* **SOURCE DATA**:
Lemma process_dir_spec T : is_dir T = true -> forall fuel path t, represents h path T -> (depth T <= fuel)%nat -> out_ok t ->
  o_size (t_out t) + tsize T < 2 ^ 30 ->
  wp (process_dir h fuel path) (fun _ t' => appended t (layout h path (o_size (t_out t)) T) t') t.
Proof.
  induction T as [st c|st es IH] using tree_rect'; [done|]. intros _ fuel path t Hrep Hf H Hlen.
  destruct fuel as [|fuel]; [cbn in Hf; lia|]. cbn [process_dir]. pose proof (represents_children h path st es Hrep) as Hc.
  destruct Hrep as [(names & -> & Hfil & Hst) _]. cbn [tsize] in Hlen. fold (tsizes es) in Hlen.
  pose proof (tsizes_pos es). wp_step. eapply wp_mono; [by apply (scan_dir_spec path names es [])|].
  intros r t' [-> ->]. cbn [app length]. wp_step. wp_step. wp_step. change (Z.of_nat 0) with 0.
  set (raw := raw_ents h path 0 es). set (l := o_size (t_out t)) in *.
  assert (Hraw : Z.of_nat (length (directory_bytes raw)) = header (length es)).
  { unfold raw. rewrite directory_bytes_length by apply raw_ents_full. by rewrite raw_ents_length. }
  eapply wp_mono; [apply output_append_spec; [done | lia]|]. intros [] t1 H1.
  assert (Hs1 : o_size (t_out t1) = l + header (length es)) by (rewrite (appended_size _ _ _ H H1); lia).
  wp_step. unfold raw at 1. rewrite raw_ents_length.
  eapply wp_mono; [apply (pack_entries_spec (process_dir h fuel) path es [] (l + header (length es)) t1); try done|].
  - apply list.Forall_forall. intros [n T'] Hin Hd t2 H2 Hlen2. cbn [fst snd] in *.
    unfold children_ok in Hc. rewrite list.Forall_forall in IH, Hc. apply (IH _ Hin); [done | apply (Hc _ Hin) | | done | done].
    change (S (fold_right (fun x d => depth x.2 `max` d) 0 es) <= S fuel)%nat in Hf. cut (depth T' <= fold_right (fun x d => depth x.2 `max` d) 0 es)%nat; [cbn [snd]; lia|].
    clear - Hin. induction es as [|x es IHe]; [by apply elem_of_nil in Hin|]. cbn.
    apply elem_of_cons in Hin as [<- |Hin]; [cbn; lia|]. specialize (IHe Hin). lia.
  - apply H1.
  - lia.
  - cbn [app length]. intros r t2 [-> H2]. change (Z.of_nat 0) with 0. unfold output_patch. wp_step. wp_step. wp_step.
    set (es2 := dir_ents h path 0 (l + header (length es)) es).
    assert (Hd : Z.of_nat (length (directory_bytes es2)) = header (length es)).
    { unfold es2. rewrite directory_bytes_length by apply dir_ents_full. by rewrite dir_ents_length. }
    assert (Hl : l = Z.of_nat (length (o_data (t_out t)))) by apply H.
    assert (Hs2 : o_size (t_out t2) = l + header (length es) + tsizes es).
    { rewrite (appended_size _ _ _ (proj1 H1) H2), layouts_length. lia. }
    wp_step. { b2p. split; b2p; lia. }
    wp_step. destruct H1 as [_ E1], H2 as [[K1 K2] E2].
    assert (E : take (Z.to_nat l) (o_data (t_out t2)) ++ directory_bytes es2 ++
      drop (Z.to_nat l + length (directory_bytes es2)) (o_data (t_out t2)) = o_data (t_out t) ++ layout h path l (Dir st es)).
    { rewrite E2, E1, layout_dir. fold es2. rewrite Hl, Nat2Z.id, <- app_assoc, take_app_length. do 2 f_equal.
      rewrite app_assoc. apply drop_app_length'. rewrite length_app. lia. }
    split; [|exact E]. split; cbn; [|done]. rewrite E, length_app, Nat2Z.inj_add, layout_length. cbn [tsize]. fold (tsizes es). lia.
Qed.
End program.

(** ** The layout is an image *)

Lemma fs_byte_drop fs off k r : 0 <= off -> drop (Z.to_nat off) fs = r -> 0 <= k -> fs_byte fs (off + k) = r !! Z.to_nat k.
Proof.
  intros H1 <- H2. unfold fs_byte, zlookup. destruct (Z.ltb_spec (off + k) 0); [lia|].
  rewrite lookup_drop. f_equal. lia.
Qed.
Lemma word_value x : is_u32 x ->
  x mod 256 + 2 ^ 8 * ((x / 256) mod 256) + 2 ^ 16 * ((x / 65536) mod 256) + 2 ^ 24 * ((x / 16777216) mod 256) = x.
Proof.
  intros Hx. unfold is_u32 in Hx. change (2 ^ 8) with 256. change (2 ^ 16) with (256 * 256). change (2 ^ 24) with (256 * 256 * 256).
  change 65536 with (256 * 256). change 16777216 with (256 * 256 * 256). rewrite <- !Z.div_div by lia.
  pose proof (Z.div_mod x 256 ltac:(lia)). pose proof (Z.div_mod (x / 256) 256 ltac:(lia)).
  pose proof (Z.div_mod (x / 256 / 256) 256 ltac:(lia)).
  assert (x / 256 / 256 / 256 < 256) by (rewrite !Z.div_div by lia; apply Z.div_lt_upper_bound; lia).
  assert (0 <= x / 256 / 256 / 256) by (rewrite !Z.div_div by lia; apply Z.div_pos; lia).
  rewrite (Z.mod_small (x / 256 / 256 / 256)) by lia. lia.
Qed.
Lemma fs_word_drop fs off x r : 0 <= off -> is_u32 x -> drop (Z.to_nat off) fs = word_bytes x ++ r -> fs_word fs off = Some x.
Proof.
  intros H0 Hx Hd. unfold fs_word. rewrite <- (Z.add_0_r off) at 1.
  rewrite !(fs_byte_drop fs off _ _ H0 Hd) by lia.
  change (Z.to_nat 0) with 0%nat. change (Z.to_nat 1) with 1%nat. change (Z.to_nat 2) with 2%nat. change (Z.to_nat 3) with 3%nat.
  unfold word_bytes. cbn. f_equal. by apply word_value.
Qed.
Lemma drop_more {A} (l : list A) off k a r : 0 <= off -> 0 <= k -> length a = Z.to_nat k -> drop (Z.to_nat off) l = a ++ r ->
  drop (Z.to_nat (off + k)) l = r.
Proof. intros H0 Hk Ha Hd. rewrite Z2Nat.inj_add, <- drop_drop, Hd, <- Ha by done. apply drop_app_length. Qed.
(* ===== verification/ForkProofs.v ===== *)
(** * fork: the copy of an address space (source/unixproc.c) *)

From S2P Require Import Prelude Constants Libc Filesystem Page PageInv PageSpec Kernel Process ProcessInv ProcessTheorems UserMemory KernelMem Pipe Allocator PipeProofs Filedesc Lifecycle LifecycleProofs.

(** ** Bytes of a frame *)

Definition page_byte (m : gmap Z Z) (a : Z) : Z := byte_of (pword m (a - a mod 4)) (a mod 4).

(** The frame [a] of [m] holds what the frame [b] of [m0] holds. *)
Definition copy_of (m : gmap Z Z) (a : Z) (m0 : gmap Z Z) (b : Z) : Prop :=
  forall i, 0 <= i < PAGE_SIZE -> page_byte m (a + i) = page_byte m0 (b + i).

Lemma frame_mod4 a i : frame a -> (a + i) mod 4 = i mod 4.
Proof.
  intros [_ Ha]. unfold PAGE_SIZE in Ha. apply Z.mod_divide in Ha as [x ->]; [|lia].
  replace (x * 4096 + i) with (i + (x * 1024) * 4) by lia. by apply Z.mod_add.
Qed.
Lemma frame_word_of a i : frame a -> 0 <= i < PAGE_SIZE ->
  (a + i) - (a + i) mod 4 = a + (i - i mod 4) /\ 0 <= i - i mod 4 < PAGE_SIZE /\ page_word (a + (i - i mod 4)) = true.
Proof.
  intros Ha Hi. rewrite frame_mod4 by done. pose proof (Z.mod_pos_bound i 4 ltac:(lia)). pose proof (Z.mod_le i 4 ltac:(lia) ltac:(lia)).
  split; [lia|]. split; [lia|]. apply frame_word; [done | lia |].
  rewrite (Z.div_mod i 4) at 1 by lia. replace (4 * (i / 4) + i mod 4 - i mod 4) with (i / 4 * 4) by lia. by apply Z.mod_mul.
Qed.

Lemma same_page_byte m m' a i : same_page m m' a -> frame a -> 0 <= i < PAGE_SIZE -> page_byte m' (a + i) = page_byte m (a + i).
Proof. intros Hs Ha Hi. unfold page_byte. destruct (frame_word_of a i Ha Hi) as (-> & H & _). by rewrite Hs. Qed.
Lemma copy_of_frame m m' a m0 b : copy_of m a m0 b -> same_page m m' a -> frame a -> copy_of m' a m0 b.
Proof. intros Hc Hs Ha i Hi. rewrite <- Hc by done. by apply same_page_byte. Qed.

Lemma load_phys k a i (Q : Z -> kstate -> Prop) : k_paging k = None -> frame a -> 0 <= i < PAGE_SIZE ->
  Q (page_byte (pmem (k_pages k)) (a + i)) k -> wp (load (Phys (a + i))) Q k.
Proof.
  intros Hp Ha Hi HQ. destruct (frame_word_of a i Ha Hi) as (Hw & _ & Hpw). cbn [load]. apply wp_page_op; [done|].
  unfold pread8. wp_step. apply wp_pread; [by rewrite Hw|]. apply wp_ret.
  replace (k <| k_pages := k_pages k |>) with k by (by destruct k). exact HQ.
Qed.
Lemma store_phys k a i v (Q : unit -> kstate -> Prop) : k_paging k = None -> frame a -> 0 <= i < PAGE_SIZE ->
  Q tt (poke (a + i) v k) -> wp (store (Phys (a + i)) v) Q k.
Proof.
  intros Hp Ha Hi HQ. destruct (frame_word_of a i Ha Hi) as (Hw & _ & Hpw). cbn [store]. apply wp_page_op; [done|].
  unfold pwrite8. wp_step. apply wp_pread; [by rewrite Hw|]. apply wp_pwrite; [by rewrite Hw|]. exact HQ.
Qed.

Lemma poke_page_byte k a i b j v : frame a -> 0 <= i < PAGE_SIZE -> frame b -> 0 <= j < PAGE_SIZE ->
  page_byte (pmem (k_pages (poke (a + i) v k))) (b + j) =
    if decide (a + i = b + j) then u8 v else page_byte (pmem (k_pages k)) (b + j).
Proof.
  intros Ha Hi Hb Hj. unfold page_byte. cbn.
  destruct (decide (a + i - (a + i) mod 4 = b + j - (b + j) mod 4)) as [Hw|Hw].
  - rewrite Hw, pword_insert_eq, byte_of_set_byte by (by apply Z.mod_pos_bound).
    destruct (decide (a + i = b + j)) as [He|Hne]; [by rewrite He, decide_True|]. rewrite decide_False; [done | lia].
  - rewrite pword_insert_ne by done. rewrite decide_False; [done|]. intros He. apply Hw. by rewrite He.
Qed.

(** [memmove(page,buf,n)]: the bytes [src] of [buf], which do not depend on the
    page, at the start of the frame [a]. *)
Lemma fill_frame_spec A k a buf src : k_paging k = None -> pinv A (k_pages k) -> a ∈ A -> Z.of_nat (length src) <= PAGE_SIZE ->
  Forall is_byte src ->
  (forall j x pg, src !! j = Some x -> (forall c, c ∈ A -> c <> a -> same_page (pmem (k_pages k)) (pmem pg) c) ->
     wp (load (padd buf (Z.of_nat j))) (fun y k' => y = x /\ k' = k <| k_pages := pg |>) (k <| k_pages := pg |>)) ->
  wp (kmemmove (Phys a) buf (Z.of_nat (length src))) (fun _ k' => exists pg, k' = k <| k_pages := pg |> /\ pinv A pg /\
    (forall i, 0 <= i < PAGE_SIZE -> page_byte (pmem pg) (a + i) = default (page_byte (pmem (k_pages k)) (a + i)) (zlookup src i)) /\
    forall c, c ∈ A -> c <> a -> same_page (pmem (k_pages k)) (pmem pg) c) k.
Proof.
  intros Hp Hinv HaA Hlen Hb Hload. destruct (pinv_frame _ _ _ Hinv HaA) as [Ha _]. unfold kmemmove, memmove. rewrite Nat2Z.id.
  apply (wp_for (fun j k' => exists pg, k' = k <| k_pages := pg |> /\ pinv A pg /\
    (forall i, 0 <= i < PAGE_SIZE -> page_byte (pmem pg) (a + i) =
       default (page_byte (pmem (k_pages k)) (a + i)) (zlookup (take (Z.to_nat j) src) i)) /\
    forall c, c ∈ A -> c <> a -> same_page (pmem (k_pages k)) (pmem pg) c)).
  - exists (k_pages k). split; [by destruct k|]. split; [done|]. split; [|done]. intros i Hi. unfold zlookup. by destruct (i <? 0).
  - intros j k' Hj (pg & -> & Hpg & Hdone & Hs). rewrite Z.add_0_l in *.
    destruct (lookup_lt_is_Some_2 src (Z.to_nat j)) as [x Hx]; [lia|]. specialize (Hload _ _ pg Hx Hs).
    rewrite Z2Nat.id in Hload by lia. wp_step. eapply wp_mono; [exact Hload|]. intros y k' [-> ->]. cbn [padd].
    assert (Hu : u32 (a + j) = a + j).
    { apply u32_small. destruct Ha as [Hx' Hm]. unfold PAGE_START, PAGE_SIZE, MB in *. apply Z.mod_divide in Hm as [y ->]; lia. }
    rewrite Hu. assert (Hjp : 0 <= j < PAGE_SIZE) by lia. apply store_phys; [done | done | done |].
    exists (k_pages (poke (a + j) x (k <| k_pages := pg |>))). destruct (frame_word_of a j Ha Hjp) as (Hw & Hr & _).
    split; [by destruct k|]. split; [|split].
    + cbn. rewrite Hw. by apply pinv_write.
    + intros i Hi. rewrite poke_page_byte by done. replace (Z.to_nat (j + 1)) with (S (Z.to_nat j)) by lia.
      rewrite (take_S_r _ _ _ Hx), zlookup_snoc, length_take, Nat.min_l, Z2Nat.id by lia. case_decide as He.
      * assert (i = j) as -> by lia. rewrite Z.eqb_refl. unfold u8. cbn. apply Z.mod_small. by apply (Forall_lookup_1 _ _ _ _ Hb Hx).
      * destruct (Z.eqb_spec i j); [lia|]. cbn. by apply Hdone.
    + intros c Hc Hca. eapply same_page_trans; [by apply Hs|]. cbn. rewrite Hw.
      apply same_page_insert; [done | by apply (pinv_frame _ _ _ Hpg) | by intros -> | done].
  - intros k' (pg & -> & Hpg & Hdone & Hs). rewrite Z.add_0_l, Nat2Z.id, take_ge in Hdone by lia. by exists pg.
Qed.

* **ACTION ITEM**: Working from the material above, restate word for word the lines between the line with "Definition copy_of (m" and the line with "intros Ha Hi.", both included, and only those.

* **ANSWER TO THIS EXERCISE**:
Definition copy_of (m : gmap Z Z) (a : Z) (m0 : gmap Z Z) (b : Z) : Prop :=
  forall i, 0 <= i < PAGE_SIZE -> page_byte m (a + i) = page_byte m0 (b + i).

Lemma frame_mod4 a i : frame a -> (a + i) mod 4 = i mod 4.
Proof.
  intros [_ Ha]. unfold PAGE_SIZE in Ha. apply Z.mod_divide in Ha as [x ->]; [|lia].
  replace (x * 4096 + i) with (i + (x * 1024) * 4) by lia. by apply Z.mod_add.
Qed.
Lemma frame_word_of a i : frame a -> 0 <= i < PAGE_SIZE ->
  (a + i) - (a + i) mod 4 = a + (i - i mod 4) /\ 0 <= i - i mod 4 < PAGE_SIZE /\ page_word (a + (i - i mod 4)) = true.
Proof.
  intros Ha Hi. rewrite frame_mod4 by done. pose proof (Z.mod_pos_bound i 4 ltac:(lia)). pose proof (Z.mod_le i 4 ltac:(lia) ltac:(lia)).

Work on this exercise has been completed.